* [WORK ITEM]
Some lines hold the string "PContext". Copy all of them from the material that follows.

* [RECORD EXTRACTS]
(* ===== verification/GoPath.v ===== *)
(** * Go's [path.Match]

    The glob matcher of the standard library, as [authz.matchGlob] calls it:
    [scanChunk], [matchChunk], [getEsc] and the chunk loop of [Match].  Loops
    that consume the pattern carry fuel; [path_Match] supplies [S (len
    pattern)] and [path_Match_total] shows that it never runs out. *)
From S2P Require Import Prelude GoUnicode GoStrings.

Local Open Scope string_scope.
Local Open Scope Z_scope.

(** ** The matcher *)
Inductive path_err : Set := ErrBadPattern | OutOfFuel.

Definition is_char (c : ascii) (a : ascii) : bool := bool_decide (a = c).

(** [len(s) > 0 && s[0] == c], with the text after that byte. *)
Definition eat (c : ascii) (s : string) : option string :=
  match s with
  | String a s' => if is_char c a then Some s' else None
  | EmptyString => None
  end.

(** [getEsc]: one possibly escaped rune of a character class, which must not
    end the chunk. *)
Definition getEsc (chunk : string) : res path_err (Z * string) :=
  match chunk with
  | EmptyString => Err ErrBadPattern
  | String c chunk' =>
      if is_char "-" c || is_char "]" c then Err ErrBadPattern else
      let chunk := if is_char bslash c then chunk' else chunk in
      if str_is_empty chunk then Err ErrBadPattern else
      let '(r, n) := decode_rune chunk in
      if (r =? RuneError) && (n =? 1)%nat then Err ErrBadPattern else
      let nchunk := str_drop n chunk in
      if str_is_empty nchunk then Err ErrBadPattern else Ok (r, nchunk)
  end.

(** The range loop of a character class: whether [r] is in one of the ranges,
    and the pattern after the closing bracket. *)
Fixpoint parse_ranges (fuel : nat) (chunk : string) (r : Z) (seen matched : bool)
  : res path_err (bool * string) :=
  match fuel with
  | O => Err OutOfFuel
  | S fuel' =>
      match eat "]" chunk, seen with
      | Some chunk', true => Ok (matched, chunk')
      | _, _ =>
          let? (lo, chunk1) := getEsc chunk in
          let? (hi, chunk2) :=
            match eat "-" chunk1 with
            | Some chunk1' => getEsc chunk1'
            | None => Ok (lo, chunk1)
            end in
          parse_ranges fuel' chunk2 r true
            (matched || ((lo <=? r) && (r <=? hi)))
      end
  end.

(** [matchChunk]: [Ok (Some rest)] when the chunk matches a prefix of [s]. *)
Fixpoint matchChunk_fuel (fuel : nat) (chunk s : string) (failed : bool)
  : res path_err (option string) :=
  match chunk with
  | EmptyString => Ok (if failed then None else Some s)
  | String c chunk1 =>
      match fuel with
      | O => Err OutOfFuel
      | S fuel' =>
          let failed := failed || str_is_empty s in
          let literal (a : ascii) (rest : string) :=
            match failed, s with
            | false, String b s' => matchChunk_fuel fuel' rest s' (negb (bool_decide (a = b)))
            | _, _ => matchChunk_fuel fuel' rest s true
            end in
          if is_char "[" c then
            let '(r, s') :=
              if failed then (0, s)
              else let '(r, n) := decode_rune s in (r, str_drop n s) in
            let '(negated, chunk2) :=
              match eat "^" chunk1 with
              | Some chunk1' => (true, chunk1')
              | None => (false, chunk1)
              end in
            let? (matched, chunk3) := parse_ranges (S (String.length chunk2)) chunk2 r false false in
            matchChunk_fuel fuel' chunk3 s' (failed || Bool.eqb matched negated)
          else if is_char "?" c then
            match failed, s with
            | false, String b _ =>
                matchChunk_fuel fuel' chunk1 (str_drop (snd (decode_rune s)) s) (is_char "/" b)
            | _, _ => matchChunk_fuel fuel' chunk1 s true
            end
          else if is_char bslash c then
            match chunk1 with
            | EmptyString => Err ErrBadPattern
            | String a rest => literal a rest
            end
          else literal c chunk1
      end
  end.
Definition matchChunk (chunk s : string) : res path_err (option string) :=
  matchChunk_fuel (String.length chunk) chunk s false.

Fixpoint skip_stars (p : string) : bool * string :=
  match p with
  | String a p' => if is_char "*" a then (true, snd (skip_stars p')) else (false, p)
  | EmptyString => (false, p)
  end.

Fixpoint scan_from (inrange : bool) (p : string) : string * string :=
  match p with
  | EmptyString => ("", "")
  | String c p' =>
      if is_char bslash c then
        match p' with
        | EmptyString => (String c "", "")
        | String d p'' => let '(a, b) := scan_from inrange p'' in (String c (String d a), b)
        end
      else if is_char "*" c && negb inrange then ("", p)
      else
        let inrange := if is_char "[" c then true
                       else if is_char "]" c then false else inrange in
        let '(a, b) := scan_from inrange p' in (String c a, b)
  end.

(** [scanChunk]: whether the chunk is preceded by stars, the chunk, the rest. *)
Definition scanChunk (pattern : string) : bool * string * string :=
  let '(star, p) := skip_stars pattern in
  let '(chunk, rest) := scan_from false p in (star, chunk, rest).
* * *
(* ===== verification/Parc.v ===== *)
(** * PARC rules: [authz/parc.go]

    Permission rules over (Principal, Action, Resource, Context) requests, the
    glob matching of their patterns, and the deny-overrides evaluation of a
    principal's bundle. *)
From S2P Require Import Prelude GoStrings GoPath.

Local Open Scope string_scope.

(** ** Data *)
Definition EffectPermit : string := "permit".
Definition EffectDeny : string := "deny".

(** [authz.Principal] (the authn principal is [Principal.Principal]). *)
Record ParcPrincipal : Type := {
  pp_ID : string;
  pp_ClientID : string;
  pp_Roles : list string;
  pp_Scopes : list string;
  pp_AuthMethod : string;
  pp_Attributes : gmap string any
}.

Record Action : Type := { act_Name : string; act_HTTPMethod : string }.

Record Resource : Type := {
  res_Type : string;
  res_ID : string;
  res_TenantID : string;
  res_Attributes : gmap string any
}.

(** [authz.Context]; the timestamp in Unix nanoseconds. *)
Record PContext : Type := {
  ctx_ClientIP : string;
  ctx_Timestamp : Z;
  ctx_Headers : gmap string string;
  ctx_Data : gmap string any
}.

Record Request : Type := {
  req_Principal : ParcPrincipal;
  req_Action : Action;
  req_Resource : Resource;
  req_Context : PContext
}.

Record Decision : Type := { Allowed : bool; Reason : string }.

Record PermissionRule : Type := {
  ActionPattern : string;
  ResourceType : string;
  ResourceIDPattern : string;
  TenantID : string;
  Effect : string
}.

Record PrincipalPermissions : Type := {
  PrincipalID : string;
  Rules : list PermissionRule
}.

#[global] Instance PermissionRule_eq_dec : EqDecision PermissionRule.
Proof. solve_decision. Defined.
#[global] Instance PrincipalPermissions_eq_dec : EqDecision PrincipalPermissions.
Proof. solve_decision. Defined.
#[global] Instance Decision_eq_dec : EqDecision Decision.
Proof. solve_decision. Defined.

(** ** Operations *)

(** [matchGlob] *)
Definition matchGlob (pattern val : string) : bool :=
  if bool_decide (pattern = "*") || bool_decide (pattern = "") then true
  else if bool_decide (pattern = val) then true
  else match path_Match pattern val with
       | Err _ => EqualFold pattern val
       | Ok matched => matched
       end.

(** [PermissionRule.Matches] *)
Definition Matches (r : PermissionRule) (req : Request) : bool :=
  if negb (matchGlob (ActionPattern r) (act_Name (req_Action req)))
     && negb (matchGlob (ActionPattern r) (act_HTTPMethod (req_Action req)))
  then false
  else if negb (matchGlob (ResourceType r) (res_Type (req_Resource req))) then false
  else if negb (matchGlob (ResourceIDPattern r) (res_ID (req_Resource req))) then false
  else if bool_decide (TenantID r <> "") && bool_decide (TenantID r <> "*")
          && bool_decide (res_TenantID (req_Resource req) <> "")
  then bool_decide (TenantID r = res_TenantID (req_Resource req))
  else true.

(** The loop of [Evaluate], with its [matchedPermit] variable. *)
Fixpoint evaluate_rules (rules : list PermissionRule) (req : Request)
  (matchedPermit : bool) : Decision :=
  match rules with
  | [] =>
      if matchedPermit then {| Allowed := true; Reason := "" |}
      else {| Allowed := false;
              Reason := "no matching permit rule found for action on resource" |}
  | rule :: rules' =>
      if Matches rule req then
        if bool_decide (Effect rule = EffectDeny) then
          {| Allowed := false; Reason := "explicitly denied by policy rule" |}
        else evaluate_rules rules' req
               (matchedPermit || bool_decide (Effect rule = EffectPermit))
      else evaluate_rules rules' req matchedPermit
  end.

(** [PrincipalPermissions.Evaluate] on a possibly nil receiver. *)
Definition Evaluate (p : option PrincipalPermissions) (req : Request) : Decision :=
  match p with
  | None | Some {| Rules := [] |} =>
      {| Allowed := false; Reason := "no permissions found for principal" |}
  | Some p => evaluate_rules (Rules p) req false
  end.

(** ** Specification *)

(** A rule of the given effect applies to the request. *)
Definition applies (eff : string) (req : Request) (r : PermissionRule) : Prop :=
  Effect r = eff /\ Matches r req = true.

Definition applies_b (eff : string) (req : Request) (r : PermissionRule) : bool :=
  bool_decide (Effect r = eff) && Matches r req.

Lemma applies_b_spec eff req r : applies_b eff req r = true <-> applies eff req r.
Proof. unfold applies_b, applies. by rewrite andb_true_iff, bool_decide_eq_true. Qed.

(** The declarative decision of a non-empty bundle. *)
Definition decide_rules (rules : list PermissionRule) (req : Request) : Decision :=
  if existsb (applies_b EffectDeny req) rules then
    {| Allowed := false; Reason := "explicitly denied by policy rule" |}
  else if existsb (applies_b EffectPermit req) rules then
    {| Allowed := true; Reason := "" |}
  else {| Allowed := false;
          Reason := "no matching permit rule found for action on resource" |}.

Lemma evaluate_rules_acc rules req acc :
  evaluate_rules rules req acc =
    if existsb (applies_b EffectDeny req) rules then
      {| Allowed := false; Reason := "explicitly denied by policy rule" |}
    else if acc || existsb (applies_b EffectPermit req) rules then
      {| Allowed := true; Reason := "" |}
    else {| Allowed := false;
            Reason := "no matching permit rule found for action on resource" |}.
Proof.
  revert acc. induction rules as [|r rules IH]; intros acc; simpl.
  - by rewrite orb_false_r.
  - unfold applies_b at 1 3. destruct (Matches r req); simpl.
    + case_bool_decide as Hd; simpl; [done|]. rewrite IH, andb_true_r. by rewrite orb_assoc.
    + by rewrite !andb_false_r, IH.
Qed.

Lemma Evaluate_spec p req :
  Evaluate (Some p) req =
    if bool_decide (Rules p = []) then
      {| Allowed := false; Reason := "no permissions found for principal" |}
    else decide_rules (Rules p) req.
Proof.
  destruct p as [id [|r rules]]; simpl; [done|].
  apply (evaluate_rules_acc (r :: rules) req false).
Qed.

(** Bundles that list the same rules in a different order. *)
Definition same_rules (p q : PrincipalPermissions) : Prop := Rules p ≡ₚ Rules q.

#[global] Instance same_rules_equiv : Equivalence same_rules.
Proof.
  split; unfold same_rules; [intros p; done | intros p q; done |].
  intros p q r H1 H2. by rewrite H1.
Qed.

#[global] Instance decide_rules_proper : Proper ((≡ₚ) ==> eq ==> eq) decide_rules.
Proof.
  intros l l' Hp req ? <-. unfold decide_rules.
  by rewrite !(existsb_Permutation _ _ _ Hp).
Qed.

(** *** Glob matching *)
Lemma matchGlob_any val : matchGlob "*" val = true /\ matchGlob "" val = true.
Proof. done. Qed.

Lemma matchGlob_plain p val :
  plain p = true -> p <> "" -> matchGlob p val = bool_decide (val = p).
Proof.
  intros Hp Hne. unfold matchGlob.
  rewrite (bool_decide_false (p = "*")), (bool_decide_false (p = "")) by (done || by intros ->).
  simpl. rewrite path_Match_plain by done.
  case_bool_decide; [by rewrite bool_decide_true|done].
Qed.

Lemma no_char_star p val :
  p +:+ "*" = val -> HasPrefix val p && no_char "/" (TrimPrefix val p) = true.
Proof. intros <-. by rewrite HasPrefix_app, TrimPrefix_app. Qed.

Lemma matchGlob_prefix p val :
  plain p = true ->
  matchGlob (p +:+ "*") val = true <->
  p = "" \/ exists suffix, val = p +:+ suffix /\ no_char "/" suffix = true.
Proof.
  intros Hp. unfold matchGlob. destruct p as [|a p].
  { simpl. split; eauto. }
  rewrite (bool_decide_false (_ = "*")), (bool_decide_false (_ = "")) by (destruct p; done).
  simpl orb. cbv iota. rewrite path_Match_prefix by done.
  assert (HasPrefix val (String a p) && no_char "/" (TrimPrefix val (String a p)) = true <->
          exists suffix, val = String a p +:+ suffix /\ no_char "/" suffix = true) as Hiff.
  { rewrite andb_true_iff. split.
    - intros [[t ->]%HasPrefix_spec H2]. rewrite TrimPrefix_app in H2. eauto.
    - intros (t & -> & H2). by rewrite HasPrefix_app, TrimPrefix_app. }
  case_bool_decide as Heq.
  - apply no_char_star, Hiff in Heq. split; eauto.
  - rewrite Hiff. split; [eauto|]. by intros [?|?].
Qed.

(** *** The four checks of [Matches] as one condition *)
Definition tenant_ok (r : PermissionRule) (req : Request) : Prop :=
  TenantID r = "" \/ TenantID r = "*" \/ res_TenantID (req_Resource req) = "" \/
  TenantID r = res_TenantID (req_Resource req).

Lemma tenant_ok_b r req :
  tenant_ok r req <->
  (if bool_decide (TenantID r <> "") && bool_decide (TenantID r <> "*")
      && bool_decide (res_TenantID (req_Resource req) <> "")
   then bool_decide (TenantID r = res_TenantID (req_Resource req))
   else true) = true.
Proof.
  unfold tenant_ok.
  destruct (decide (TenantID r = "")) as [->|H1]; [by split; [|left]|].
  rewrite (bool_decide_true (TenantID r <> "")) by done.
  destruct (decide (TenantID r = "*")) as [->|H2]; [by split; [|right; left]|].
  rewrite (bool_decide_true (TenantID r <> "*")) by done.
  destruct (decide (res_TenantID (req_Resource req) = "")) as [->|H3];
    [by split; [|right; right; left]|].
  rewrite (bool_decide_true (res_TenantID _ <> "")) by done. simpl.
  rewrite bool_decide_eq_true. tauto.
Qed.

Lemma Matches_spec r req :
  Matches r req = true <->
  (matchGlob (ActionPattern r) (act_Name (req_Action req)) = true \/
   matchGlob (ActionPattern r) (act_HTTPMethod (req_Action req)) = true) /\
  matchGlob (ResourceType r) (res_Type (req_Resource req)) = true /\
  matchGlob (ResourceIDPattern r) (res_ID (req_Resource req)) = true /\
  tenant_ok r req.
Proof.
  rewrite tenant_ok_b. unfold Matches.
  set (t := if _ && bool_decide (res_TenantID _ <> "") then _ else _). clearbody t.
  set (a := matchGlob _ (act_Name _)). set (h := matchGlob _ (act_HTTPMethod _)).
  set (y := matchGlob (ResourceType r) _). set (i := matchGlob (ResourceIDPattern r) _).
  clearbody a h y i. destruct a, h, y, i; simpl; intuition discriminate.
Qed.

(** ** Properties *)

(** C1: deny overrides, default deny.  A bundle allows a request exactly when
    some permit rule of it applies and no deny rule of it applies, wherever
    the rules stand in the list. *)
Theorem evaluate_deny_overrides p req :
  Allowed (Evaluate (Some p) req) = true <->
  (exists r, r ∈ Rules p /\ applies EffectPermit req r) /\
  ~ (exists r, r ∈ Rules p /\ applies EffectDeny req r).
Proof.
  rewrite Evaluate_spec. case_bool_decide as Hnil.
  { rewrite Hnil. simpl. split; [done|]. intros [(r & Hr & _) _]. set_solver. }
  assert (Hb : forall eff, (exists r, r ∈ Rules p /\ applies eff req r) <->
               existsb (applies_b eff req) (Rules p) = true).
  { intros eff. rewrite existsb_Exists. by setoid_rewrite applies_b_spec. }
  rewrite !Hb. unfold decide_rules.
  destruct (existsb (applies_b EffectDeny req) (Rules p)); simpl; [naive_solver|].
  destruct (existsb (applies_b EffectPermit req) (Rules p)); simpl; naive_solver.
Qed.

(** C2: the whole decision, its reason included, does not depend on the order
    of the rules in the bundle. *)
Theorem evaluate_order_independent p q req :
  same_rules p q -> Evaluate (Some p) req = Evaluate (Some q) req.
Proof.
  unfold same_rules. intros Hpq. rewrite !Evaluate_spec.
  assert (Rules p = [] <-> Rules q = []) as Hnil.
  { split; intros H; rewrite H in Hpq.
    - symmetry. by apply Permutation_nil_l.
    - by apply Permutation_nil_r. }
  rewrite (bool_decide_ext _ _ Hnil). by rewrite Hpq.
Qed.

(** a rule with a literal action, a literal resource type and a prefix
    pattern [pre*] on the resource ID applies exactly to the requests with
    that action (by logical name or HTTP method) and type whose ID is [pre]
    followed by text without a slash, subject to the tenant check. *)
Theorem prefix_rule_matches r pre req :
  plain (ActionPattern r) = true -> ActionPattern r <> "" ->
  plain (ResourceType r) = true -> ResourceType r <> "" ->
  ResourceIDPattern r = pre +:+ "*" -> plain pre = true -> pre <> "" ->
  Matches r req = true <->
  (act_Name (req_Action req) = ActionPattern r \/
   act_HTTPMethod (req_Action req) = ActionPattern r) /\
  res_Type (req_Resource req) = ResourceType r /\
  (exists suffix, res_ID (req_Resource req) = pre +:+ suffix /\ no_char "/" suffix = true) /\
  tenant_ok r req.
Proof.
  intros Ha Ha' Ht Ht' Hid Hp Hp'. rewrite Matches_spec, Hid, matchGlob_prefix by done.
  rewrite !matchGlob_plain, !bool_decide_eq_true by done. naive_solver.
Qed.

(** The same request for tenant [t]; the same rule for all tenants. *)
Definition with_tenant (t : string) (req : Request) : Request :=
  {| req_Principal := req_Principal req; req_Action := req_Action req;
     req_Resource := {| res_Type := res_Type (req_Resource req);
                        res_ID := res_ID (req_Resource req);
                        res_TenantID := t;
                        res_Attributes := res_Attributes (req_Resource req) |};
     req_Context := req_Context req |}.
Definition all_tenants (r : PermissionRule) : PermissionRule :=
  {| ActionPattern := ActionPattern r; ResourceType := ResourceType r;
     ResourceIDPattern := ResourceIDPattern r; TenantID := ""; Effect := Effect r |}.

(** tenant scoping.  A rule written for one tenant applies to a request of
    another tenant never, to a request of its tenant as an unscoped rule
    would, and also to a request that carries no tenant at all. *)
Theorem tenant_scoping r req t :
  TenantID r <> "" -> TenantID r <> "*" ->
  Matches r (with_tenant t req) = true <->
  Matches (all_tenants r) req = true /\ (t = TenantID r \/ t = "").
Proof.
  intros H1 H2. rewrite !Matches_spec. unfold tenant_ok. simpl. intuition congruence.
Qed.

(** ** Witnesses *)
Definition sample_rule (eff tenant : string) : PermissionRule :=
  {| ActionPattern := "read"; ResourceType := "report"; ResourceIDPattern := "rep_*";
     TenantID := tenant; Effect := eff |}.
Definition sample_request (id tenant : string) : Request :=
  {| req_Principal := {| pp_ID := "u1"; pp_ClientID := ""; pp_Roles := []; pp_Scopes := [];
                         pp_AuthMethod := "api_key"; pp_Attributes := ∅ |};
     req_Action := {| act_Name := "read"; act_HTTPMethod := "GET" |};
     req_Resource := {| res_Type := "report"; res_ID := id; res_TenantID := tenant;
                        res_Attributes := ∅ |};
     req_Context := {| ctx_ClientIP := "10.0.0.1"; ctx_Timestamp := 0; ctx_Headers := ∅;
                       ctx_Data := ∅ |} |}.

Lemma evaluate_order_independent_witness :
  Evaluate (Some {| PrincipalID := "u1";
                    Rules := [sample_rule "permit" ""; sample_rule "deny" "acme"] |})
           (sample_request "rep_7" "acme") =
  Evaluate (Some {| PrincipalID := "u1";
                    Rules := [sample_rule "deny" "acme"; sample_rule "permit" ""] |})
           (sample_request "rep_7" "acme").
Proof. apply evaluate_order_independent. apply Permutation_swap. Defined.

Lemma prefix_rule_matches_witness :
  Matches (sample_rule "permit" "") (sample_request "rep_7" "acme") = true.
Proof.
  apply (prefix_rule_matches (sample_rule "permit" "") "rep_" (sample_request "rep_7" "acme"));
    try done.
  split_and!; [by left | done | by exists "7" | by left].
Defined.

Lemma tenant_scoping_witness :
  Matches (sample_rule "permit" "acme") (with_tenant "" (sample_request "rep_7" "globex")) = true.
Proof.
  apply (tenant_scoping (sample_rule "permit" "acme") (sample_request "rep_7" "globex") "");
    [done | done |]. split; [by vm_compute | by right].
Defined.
--
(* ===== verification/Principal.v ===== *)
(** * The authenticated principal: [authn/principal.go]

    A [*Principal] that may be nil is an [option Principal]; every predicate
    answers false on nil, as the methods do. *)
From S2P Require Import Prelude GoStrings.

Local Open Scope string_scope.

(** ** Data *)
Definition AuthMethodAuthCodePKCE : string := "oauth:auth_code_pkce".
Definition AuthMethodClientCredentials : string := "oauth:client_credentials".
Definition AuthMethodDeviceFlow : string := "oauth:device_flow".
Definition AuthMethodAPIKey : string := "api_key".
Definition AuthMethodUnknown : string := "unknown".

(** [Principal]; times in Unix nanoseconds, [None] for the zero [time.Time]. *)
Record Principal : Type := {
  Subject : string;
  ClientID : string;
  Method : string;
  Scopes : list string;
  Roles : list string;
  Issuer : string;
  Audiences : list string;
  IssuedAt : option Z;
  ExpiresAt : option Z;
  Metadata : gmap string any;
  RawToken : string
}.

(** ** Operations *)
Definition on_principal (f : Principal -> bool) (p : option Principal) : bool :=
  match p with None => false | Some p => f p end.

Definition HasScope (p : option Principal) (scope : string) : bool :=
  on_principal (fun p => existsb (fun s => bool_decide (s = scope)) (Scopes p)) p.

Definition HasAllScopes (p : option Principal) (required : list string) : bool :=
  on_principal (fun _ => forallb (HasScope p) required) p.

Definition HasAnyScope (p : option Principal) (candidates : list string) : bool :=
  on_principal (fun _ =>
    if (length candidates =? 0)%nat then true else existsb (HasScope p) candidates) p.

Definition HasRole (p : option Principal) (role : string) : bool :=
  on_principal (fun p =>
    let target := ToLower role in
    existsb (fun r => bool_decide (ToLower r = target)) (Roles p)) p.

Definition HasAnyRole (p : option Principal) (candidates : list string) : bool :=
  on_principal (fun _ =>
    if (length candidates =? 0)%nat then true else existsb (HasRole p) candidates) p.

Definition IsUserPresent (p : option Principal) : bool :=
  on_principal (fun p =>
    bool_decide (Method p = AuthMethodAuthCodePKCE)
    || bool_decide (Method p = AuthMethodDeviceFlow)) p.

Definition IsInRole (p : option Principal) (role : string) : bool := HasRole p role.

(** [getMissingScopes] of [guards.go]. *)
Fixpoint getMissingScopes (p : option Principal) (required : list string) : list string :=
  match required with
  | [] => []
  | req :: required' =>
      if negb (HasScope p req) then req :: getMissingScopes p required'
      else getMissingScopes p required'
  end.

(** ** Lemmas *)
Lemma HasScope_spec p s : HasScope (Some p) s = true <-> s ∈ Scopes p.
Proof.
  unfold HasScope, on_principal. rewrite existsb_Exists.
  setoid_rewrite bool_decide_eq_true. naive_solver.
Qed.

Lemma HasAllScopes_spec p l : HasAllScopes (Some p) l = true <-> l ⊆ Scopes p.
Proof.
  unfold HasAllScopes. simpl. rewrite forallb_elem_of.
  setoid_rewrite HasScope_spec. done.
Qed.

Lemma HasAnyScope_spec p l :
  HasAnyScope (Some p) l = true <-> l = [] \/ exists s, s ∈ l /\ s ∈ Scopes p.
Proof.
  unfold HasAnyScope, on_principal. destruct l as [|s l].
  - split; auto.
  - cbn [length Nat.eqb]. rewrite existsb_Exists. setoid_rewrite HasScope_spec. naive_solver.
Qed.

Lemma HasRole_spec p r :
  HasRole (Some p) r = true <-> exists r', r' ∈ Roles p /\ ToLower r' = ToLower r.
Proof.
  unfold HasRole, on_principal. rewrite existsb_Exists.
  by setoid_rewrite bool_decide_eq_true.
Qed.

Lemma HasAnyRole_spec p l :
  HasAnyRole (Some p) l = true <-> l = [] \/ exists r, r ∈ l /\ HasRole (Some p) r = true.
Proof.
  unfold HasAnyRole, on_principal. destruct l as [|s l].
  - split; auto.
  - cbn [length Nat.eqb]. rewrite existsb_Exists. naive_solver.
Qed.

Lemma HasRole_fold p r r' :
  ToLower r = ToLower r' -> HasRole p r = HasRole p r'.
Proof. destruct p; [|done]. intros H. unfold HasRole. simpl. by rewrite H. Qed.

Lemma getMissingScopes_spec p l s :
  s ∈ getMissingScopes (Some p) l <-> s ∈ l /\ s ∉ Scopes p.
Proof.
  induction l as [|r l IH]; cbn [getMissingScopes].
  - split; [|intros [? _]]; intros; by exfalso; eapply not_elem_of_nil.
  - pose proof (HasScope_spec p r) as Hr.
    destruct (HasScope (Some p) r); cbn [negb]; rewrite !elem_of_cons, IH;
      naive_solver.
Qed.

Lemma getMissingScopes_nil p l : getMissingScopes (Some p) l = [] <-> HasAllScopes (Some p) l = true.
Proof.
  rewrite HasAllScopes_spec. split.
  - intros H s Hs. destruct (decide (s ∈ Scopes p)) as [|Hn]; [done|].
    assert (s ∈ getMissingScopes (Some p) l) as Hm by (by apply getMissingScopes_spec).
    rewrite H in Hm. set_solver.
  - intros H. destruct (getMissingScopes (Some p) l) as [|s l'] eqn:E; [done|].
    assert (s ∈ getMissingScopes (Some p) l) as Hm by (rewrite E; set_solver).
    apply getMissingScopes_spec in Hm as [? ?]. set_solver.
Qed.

* [FINISHED TASK]
Record PContext : Type := {
  req_Context : PContext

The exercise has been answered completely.